Exercise objective
Among the entries that follow, the required portion opens with the line containing "destruct (IH ABORT" and closes with the line containing "calls, is defined". Give that portion again exactly, and nothing else.

Given records
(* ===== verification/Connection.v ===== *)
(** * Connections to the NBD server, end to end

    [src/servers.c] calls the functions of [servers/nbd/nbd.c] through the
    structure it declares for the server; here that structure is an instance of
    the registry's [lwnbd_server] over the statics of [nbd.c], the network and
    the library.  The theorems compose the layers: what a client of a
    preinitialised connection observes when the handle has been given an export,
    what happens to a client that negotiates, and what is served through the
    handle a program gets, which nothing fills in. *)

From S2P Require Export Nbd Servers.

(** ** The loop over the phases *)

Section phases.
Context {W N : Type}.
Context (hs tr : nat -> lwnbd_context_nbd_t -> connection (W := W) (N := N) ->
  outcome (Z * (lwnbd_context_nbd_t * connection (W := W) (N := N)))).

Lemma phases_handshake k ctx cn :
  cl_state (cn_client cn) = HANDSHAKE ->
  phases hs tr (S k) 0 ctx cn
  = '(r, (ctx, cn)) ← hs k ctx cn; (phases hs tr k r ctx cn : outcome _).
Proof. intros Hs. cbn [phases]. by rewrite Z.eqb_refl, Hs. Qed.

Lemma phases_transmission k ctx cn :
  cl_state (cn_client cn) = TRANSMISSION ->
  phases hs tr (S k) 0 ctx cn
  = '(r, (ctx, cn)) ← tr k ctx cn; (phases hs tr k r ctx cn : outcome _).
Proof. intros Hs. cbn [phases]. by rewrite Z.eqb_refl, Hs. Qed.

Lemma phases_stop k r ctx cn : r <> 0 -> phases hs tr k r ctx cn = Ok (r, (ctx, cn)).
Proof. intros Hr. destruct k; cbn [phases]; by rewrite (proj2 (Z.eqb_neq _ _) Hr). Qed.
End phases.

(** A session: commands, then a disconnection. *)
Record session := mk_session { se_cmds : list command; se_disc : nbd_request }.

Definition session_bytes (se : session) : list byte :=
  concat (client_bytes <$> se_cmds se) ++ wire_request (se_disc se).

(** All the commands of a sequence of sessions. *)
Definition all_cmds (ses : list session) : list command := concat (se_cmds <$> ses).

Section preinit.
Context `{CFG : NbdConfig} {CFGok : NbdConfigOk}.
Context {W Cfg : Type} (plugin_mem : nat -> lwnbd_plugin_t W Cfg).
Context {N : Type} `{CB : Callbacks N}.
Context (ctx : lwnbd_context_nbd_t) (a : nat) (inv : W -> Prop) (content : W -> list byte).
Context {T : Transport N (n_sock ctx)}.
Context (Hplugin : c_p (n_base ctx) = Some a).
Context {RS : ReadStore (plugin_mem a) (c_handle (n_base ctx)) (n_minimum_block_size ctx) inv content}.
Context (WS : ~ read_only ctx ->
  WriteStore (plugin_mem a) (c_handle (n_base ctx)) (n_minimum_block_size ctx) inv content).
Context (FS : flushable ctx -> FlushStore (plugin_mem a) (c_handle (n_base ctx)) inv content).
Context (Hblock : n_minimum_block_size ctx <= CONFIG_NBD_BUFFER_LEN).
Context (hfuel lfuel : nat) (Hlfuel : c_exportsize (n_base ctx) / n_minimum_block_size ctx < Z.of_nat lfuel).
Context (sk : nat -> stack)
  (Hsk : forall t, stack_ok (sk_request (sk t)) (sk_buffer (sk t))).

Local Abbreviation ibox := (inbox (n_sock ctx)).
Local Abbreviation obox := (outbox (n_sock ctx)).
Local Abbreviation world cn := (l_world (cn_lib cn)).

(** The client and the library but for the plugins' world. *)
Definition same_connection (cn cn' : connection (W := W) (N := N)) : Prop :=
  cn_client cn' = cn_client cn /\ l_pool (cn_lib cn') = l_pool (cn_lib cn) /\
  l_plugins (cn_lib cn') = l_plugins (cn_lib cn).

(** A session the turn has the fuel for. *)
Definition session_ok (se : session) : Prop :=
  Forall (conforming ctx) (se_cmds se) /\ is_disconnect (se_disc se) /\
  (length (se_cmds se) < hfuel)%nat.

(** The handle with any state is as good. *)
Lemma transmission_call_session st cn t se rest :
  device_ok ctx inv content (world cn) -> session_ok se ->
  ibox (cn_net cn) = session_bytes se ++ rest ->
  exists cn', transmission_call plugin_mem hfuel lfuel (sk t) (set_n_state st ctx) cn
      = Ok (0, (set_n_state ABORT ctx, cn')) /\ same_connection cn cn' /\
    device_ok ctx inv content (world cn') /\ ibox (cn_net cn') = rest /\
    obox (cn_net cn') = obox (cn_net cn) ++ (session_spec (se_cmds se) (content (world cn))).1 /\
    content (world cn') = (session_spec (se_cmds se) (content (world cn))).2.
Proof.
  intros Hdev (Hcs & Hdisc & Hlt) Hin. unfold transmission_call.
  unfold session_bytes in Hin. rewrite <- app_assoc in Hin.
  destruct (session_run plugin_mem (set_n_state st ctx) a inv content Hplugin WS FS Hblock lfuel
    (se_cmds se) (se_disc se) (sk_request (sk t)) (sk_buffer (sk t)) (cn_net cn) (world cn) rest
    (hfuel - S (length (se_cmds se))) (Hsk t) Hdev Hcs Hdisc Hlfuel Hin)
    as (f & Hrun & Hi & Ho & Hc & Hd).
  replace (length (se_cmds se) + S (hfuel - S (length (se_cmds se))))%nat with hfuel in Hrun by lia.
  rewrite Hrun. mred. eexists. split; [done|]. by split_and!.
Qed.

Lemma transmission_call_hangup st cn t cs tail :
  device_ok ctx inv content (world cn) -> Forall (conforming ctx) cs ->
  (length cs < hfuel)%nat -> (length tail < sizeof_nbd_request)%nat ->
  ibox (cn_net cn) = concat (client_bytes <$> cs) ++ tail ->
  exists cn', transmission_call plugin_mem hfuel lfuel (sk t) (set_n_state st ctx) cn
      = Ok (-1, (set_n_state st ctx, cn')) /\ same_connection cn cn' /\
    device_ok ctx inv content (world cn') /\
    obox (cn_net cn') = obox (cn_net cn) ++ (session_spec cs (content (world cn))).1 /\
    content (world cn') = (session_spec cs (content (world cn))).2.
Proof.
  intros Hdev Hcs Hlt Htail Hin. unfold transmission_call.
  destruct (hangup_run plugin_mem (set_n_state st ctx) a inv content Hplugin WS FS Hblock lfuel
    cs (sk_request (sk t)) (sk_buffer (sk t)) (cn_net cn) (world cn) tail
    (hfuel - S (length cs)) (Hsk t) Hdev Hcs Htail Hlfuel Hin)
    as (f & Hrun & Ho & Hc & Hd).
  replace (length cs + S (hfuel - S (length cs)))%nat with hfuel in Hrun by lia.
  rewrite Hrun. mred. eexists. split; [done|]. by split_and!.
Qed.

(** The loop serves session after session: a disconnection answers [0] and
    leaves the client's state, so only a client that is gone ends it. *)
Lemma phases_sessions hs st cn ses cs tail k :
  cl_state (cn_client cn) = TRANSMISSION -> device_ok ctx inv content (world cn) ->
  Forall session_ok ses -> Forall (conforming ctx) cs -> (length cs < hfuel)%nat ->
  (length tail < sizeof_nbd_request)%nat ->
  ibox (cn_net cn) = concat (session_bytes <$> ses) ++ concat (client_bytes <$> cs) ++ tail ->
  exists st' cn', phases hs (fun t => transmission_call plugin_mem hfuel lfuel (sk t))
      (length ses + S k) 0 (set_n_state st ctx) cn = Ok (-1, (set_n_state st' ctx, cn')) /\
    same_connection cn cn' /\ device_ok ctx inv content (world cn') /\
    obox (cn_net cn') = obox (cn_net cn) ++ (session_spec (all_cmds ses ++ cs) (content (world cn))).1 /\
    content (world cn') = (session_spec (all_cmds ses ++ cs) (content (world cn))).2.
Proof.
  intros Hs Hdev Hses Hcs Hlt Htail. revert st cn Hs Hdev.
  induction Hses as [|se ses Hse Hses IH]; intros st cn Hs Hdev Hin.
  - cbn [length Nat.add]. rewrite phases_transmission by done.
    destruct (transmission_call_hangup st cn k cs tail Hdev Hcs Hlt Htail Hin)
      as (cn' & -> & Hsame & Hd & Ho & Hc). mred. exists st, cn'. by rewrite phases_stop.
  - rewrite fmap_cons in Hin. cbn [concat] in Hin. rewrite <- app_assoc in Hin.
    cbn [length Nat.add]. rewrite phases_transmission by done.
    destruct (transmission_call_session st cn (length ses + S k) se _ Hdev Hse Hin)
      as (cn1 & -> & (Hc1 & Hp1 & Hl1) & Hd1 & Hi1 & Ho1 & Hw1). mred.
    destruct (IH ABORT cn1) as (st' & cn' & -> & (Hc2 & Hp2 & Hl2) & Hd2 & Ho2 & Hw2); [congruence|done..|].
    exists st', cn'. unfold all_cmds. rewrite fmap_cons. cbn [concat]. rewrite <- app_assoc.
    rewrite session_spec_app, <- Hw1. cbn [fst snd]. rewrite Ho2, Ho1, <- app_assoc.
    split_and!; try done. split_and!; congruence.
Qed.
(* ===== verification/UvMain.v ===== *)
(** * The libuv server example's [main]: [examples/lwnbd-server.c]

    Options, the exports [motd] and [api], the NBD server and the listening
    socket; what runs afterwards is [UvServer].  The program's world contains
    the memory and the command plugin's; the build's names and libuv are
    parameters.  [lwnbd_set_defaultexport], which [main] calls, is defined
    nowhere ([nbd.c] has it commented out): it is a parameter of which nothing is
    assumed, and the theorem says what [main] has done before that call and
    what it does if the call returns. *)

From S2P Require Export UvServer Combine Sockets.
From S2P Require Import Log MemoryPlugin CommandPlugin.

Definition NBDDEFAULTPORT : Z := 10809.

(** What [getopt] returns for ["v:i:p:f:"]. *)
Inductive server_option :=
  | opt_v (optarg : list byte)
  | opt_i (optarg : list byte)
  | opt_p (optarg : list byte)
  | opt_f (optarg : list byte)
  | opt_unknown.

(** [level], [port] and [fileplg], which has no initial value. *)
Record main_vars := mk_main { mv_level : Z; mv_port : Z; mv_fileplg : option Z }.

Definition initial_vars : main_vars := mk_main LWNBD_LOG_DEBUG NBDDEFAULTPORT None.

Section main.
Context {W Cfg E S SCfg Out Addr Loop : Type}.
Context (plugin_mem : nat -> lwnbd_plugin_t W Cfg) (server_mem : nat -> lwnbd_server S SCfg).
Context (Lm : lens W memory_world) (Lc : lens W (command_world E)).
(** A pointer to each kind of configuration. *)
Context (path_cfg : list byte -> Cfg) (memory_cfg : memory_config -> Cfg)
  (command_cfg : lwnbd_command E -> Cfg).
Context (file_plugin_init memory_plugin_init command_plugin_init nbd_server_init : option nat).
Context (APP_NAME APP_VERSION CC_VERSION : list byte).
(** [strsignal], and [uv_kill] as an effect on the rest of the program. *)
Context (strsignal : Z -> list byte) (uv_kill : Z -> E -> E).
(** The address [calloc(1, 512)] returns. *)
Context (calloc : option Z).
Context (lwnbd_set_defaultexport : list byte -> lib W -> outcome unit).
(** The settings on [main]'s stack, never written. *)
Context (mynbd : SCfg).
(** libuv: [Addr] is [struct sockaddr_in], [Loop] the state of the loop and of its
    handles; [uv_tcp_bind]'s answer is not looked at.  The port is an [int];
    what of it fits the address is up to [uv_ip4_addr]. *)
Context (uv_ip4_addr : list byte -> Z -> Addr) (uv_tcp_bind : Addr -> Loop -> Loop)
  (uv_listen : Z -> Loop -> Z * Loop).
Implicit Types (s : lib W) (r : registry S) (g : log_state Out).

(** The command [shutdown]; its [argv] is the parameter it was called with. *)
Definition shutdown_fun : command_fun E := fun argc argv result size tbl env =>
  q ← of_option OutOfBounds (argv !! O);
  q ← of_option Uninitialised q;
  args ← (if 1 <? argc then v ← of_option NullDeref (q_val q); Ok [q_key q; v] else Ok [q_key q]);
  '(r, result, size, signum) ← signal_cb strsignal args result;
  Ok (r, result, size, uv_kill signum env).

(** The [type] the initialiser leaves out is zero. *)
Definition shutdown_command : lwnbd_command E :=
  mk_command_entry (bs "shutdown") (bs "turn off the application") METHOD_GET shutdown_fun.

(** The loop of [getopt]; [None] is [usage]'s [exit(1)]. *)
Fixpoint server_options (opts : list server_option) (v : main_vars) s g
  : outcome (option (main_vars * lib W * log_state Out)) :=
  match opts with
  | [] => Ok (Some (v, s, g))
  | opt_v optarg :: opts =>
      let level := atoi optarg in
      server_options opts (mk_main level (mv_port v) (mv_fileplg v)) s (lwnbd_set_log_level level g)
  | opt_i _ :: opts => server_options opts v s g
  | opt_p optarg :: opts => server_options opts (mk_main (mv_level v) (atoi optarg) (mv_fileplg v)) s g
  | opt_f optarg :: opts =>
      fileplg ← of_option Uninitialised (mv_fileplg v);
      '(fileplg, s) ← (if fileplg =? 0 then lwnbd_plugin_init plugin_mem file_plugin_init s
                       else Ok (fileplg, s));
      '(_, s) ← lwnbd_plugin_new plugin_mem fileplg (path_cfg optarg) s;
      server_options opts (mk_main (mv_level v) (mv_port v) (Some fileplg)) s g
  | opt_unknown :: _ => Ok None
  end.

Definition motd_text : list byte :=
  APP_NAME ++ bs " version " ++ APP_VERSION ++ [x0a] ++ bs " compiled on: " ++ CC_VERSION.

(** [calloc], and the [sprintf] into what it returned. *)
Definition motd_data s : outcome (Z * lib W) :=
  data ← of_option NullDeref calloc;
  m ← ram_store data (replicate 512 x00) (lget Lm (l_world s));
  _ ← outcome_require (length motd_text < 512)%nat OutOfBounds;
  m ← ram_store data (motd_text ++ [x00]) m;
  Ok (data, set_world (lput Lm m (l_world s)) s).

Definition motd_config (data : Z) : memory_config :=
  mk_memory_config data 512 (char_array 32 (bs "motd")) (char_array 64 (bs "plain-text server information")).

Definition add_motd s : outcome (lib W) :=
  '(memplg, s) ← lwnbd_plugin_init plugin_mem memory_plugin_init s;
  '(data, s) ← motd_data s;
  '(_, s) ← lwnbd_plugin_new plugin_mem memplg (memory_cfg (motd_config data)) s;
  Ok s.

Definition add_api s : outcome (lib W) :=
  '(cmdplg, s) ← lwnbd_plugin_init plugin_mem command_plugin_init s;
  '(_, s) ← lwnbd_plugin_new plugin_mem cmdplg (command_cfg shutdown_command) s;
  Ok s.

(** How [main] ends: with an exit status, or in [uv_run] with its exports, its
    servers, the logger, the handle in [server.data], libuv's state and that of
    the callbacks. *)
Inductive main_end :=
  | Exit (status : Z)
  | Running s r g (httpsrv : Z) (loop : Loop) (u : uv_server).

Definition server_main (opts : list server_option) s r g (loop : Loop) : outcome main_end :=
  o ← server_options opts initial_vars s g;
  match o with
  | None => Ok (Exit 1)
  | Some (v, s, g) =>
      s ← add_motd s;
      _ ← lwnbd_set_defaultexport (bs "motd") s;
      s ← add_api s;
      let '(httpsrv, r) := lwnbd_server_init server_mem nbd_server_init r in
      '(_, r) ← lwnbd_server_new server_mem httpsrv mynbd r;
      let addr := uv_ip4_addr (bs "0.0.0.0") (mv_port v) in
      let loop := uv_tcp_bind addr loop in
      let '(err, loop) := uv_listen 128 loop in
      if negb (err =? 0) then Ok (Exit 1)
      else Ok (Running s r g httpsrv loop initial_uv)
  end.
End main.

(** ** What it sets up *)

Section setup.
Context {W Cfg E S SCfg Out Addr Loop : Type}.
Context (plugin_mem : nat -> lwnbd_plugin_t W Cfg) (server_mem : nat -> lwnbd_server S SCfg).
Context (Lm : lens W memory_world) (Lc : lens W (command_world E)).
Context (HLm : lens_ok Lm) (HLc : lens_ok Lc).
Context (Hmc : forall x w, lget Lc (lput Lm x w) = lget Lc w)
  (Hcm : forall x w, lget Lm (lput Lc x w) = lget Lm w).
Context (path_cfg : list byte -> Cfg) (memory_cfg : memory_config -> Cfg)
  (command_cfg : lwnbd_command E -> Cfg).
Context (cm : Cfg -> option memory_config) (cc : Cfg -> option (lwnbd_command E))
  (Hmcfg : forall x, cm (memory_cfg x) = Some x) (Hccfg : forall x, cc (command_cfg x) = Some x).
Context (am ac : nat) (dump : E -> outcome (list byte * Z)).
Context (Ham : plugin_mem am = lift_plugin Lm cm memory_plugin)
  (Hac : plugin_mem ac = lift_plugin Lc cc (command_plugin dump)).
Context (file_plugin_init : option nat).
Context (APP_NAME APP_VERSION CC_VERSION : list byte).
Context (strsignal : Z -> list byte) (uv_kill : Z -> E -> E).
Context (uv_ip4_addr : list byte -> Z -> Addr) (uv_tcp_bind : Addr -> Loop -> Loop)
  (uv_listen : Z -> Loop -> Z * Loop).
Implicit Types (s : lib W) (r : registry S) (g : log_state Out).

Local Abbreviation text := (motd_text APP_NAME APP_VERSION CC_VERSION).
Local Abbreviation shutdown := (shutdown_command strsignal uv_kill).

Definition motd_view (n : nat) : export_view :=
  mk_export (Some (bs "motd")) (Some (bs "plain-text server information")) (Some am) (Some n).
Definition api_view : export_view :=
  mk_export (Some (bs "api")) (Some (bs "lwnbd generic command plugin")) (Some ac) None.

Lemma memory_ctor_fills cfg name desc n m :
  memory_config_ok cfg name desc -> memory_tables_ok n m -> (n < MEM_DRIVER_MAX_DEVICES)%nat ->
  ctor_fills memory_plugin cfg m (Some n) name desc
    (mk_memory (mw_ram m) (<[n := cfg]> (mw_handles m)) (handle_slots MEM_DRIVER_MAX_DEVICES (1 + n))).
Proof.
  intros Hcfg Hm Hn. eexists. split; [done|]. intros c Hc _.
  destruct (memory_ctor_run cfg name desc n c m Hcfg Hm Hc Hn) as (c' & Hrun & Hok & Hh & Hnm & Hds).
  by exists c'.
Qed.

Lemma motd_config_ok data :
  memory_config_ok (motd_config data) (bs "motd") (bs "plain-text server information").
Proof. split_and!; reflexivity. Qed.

Finished task
    destruct (IH ABORT cn1) as (st' & cn' & -> & (Hc2 & Hp2 & Hl2) & Hd2 & Ho2 & Hw2); [congruence|done..|].
    exists st', cn'. unfold all_cmds. rewrite fmap_cons. cbn [concat]. rewrite <- app_assoc.
    rewrite session_spec_app, <- Hw1. cbn [fst snd]. rewrite Ho2, Ho1, <- app_assoc.
    split_and!; try done. split_and!; congruence.
Qed.
(* ===== verification/UvMain.v ===== *)
(** * The libuv server example's [main]: [examples/lwnbd-server.c]

    Options, the exports [motd] and [api], the NBD server and the listening
    socket; what runs afterwards is [UvServer].  The program's world contains
    the memory and the command plugin's; the build's names and libuv are
    parameters.  [lwnbd_set_defaultexport], which [main] calls, is defined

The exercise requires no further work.